John Malki
Delayed Reaction
Chronic disease doesn't happen quickly; it takes years to develop. If you eat junk food, it won't make you diseased right away, in fact you may not feel different right away at all. All those toxic chemicals don't taste toxic. And considering the huge variety of foods you consume, it's hard to tell which ones are causing disease. And even when you do know what's unhealthy, still, because the results are delayed, it's easy to assume that each particular meal is not significant in and of itself. This is best exemplified by weight gain; even though you know what foods cause it, because it's a slow process, it's difficult to connect the dots between a particular meal and the ultimate result, or otherwise stick to a strict regimen over the long term. Healing and weight loss are the same way, they are slow processes, so once you know what diet to utilize for improvement, the improvement doesn't happen overnight, you have to stick with it for the long term to see results. So good or bad, the results come in slowly, maybe within days, weeks, months, or years.
This delayed reaction between cause and effect tempts us to be sloppy in our discipline. But the very definition of maturity and rationality is to recognize this principle of delayed reaction, and DELIBERATELY choose to use it to your advantage rather than let it be a disadvantage. Make the rational, wise, mature choice to adopt a healthy regimen permanently and consistently, and you will get the benefits in the long run.

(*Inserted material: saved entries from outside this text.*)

(** *** Taking *)

(** A byte of the entry, when no other consumer has taken it. *)
Lemma memcpy_from_many_wp n i re se (c : nat) j d :
  (length d + j = ts)%nat →
  many_wp n (memcpy_from the_buffer (Z.of_nat (slot c + length d)) j) i
    (λ d' g, length (d ++ d') = ts ∧ g = Party re se (Reading c (d ++ d'))) (Party re se (Reading c d)).
Proof.
  revert d n. induction j as [|j IH]; intros d n Hd; cbn [memcpy_from].
  - apply wp_ret. rewrite app_nil_r. split; [lia | done].
  - apply wp_bind.
    apply wp_mono with (Q := λ v g, g = Party re se (Reading c (d ++ [v]))).
    + apply party_step. intros r b tr h Hst Hp Hn. pose proof (ok_act _ _ _ _ Hp) as [Hc Ha].
      assert (slot c + length d < length b)%nat as [v Hv]%lookup_lt_is_Some_2
        by (rewrite (st_length _ _ _ _ Hst); apply slot_lt; lia).
      exists v, r, b, tr, h, (Party re se (Reading c (d ++ [v]))). split; [cbn; by rewrite (arr_get_lookup _ _ _ Hv)|].
      split; [done|]. split; [|split; [done|split; [intros ? ? ?; done|done]]]. destruct Hp as [_ ? ? ?]. split; try done.
      split; [done|]. intros E. destruct (Ha E) as (Ht & i' & e & He & Hde). split; [done|].
      exists i', e. split; [done|]. rewrite length_app. cbn. rewrite Nat.add_1_r.
      assert (e !! length d = Some v) as Hev.
      { pose proof (st_marks _ _ _ _ Hst) as Hm. eapply Forall_lookup in Hm as [_ Hm]; [|exact He]. cbn in Hm.
        destruct (lookup_lt_is_Some_2 e (length d)) as [u Hu]; [lia|].
        assert (b !! (slot c + length d)%nat = Some u) by (eapply (st_live _ _ _ _ Hst c); [lia|done|lia|done]).
        congruence. }
      rewrite (take_S_r _ _ _ Hev). by rewrite <- Hde.
    + intros v g ->. apply wp_bind.
      replace (Z.of_nat (slot c + length d) + 1) with (Z.of_nat (slot c + length (d ++ [v])))
        by (rewrite length_app; cbn; lia).
      eapply wp_mono; [apply IH; rewrite length_app; cbn; lia|]. intros d' g [Hl ->].
      apply wp_ret. by rewrite <- app_assoc in *.
Qed.

Lemma state_take r b h tr i :
  ring_state r b h tr → (length (h_o h) < h_t h)%nat → (i < length uses)%nat →
  ring_state (loc_set c_head_loc (Z.of_nat (length (h_o h) + 1)) r) b (take_entry h i) tr.
Proof.
  intros [? ? ? ? Ho ? ? Hl Hk' ? ? ?] Ht Hi. split; cbn; rewrite ?length_app; cbn; try done; try lia.
  - intros j i' e' Hj. apply Hl. lia.
  - intros i' n Hn. by apply lookup_app_l_Some, Hk'.
  - apply Forall_app. split; [done|]. by repeat constructor.
Qed.

(** The index of the consumers moves on from [c], or another consumer was first. *)
Lemma claim_wp n A (g : Z → A) i re se (c : nat) d (Q : A → party → Prop) :
  length d = ts →
  Q (g (Z.of_nat c)) (Party re se (Taken c d)) →
  (∀ c' : nat, Z.of_nat c' < 4294967296 → c' ≠ c → Q (g (Z.of_nat c')) (Party re se (Snapshot c'))) →
  many_wp n (rmw (the_ring →' c_head_loc) g
    (λ v, if v =? Z.of_nat c then uint_add (Z.of_nat c) 1 else v)) i Q (Party re se (Reading c d)).
Proof.
  intros Hd HQ1 HQ2. apply party_step. intros r b tr h Hst Hp Hn. pose proof (ok_act _ _ _ _ Hp) as [Hc Ha].
  destruct (indices _ _ _ _ Hst) as [Ho Hb]; [lia|]. cbn. rewrite (st_c_head _ _ _ _ Hst).
  destruct (Z.eqb_spec (Z.of_nat (length (h_o h))) (Z.of_nat c)) as [E%Nat2Z.inj|Hne].
  - destruct (Ha (eq_sym E)) as (Ht & i' & e & He & Hde).
    assert (d = e) as <-.
    { pose proof (st_marks _ _ _ _ Hst) as Hm. eapply Forall_lookup in Hm as [_ Hm]; [|exact He]. cbn in Hm.
      rewrite Hde. apply take_ge. lia. }
    exists (g (Z.of_nat c)), (loc_set c_head_loc (Z.of_nat (c + 1)) r), b, tr, (take_entry h i),
      (Party re se (Taken c d)).
    split; [by rewrite index_next, E by lia|]. split.
    { destruct (ok_rest _ _ _ _ Hp) as (us & _ & Hu & _). apply lookup_lt_Some in Hu.
      rewrite <- E in *. by apply state_take. }
    split; [|split; [done|split; [|done]]].
    + destruct Hp as [_ ? ? ?]. split; try done; [|cbn in *; rewrite length_app; cbn; lia].
      split; [apply Hc|]. split; [by apply list_lookup_middle | by exists i'].
    + intros j q Hne. by apply party_take.
  - exists (g (Z.of_nat (length (h_o h)))), r, b, tr, h, (Party re se (Snapshot (length (h_o h)))).
    split; [by rewrite <- (st_c_head _ _ _ _ Hst); destruct r|]. split; [exact Hst|].
    split; [|split; [done|split; [done|apply HQ2; lia]]].
    destruct Hp as [_ Hs ? ?]. split; try done.
Qed.

(** What a thread takes comes after what it took. *)
Lemma took_many_wp n i re se c d :
  many_wp n (took (i, d)) i (λ _ g, rest g = re) (Party re se (Taken c d)).
Proof.
  apply party_step. intros r b tr h Hst Hp Hn. pose proof (ok_act _ _ _ _ Hp) as (Hc & Ho & i' & Hq). cbn in Hc.
  destruct (ok_sorted _ _ _ _ Hp) as [Hs Hlt]. cbn in Hlt. pose proof (lookup_lt_Some _ _ _ Ho).
  exists tt, r, b, (tr ++ [(i, d)]), (log_take h (i, c)), (Party re (c + 1) Idle).
  split; [done|]. split; [|split; [|split; [done|split; [|done]]]].
  - destruct Hst as [? ? ? ? ? ? ? ? Hto ? Honce Hlog]. split; try done.
    + cbn. intros j m [Hm|[= -> ->]%list_elem_of_singleton]%elem_of_app; [by apply Hto | done].
    + cbn. rewrite fmap_app. apply NoDup_app. split; [done|]. split; [|apply NoDup_singleton].
      intros m Hm ->%list_elem_of_singleton. cbn in Hm.
      apply list_elem_of_fmap in Hm as ([j m] & -> & Hm). cbn in *.
      pose proof (Hto j m Hm) as E. assert (j = i) as -> by congruence.
      apply elem_of_of_thread in Hm. rewrite Forall_forall in Hlt. specialize (Hlt m Hm). lia.
    + cbn. apply Forall2_app; [done|]. constructor; [|done]. cbn. by rewrite Hq.
  - split; cbn; [done | lia | | apply Hp]. rewrite of_thread_snoc, decide_True by done. split.
    + apply sorted_snoc; [done|]. eapply Forall_impl; [exact Hlt|]. cbn. lia.
    + apply Forall_app. split; [eapply Forall_impl; [exact Hlt|]; cbn; lia | constructor; [lia|done]].
  - intros j q Hne. by apply party_log.
Qed.

(** ** The operations *)

Lemma wait_wp n i re se j e :
  many_wp n (while (p ← ck_pr_load (the_ring →' p_tail_loc); mret (negb (p =? Z.of_nat j))) stall) i
    (λ _ g, g = Party re se (Publishing j)) (Party re se (Writing j e ts)).
Proof.
  apply (wp_while _ _ _ _ (λ g, g = Party re se (Writing j e ts))); [done|]. intros m g ->.
  apply wp_bind, (wait_tail_wp m i (Party re se (Writing j e ts)) j e); [done|]. intros v. apply wp_ret.
  destruct (v =? Z.of_nat j); [done|]. by apply wp_stall.
Qed.

Lemma reserve_loop_wp n i sk e re se a producer :
  length e = ts →
  many_wp n (enqueue_mp_reserve the_ring (2 ^ Z.of_nat k - 1) producer) i
    (λ r g, match r with
            | (true, v, _) => ∃ j : nat, v = Z.of_nat j ∧ Z.of_nat j < 4294967296 ∧ g = Party re se (Writing j e 0)
            | (false, _, _) => rest g = sk ++ e :: re
            end) (Party (sk ++ e :: re) se a).
Proof.
  intros He. apply (wp_loop _ _ _ _ _ (λ _ g, ∃ a, g = Party (sk ++ e :: re) se a)); [by exists a|]. clear a producer n.
  intros n producer g [a ->]. apply wp_bind, c_head_wp. intros c Hc. cbn [rest seen].
  destruct (Z.ltb_spec (uint_sub producer (Z.of_nat c)) (2 ^ Z.of_nat k - 1)) as [Hlt|_].
  - apply wp_bind. apply reserve_wp; [done|done| |].
    + intros j Hj _. apply wp_ret. by exists j.
    + intros v. apply wp_ret. by eexists.
  - apply wp_bind, p_head_wp. intros v. apply wp_ret. destruct (producer =? v); [done|]. by eexists.
Qed.

Lemma enqueue_mp_wp n i sk e re se a :
  length e = ts →
  many_wp n (_ck_ring_enqueue_mp the_ring the_buffer e (Z.of_nat ts)) i
    (λ r g, rest g = if (r.1 : bool) then re else sk ++ e :: re) (Party (sk ++ e :: re) se a).
Proof.
  intros He. apply wp_bind, mask_wp, wp_bind, p_head_wp. intros producer.
  apply wp_bind. eapply wp_mono; [by apply (reserve_loop_wp n i sk e re se a)|].
  intros [[[] v] consumer] g; cbn [fst].
  - intros (j & -> & Hj & ->). apply wp_bind, wp_bind. rewrite index_slot by done.
    rewrite <- (Nat.add_0_r (slot j)). eapply wp_mono; [by apply (memcpy_to_many_wp n i re se j e e 0); [done|done|lia]|].
    intros [] g ->. apply wp_bind. eapply wp_mono; [apply wait_wp|]. intros [] g ->.
    apply publish_wp. by apply wp_ret.
  - intros Hg. apply wp_bind, wp_ret. by apply wp_ret.
Qed.

Lemma dequeue_mc_wp n i p :
  many_wp n (_ck_ring_dequeue_mc the_ring the_buffer [] ts) i
    (λ r g, rest g = rest p ∧ (r.1 = true → ∃ c, act g = Taken c r.2)) p.
Proof.
  apply wp_bind, mask_wp, wp_bind, c_head_wp. intros c Hc.
  apply (wp_loop _ _ _ _ _ (λ '(v, _) g, ∃ c : nat, v = Z.of_nat c ∧ Z.of_nat c < 4294967296
    ∧ g = act_is p (Snapshot c))); [by exists c|]. clear n c Hc.
  intros n [v data] g (c & -> & Hc & ->). apply wp_bind, (p_tail_wp n i (act_is p (Snapshot c)) c); [done|].
  intros v. destruct (Z.of_nat c =? v); [by apply wp_ret|]. cbn [rest seen]. apply wp_bind.
  rewrite index_slot by done. pose proof (memcpy_from_many_wp n i (rest p) (seen p) c ts [] eq_refl) as Hm.
  rewrite Nat.add_0_r in Hm. eapply wp_mono; [exact Hm|]. intros d g [Hd ->]. cbn in Hd. cbn [app].
  apply wp_bind. apply claim_wp; [done| |].
  - rewrite Z.eqb_refl. apply wp_ret. split; [done|]. by exists c.
  - intros c' Hc' Hne. assert ((Z.of_nat c' =? Z.of_nat c) = false) as -> by (apply Z.eqb_neq; lia).
    apply wp_ret. by exists c'.
Qed.

Lemma trydequeue_mc_wp n i p :
  many_wp n (_ck_ring_trydequeue_mc the_ring the_buffer [] ts) i
    (λ r g, rest g = rest p ∧ (r.1 = true → ∃ c, act g = Taken c r.2)) p.
Proof.
  apply wp_bind, mask_wp, wp_bind, c_head_wp. intros c Hc.
  apply wp_bind, (p_tail_wp n i (act_is p (Snapshot c)) c); [done|].
  intros v. destruct (Z.of_nat c =? v); [by apply wp_ret|]. cbn [rest seen]. apply wp_bind.
  rewrite index_slot by done. pose proof (memcpy_from_many_wp n i (rest p) (seen p) c ts [] eq_refl) as Hm.
  rewrite Nat.add_0_r in Hm. eapply wp_mono; [exact Hm|]. intros d g [Hd ->]. cbn in Hd. cbn [app].
  apply wp_bind. apply claim_wp; [done| |].
  - rewrite Z.eqb_refl. apply wp_ret. split; [done|]. by exists c.
  - intros c' Hc' Hne. assert ((Z.of_nat c' =? Z.of_nat c) = false) as -> by (apply Z.eqb_neq; lia).
    by apply wp_ret.
Qed.

Lemma took_some_wp n i r p :
  (r.1 = true → ∃ c, act p = Taken c r.2) → many_wp n (took_some i r) i (λ _ g, rest g = rest p) p.
Proof.
  intros Hr. unfold took_some. destruct r as [[] d]; cbn in *; [|by apply wp_ret].
  destruct (Hr eq_refl) as [c Hc]. destruct p as [re se a]. cbn in *. subst a. apply took_many_wp.
Qed.

(** What is left to put: perhaps entries that were not put when there was no room, and those to come. *)
Definition to_put (us : list ring_use) (g : party) : Prop := ∃ skipped, rest g = skipped ++ puts us.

Also, don't be swayed by narrow observation. It's easy to point to examples of people you know (or even yourself), who have lived a long life without following a healthy diet, and without suffering chronic disease, and think, does diet really matter so much after all? But what you are ignoring is that for every example of a seemingly healthy elderly person you see, there are many of their contemporaries who died all along the way, throughout all the various earlier decades, from cancer, heart disease, and other preventable diseases. The following statistics are what they are: heart disease is the leading cause of death for Americans, and cancer afflicts 40%, just to name the top killers, besides diabetes, auto-immune diseases, dementia, etc. So because such a high percentage of the population dies from preventable disease before reaching their natural lifespan, your observation of the survivors really represents a small minority, which may tempt you to assume they are not actually representative of such a small minority; you are tempted to forget or ignore the reality that the majority who already died, whom you don't think about in your analysis because they're invisible, should actually be more relevant to your analysis.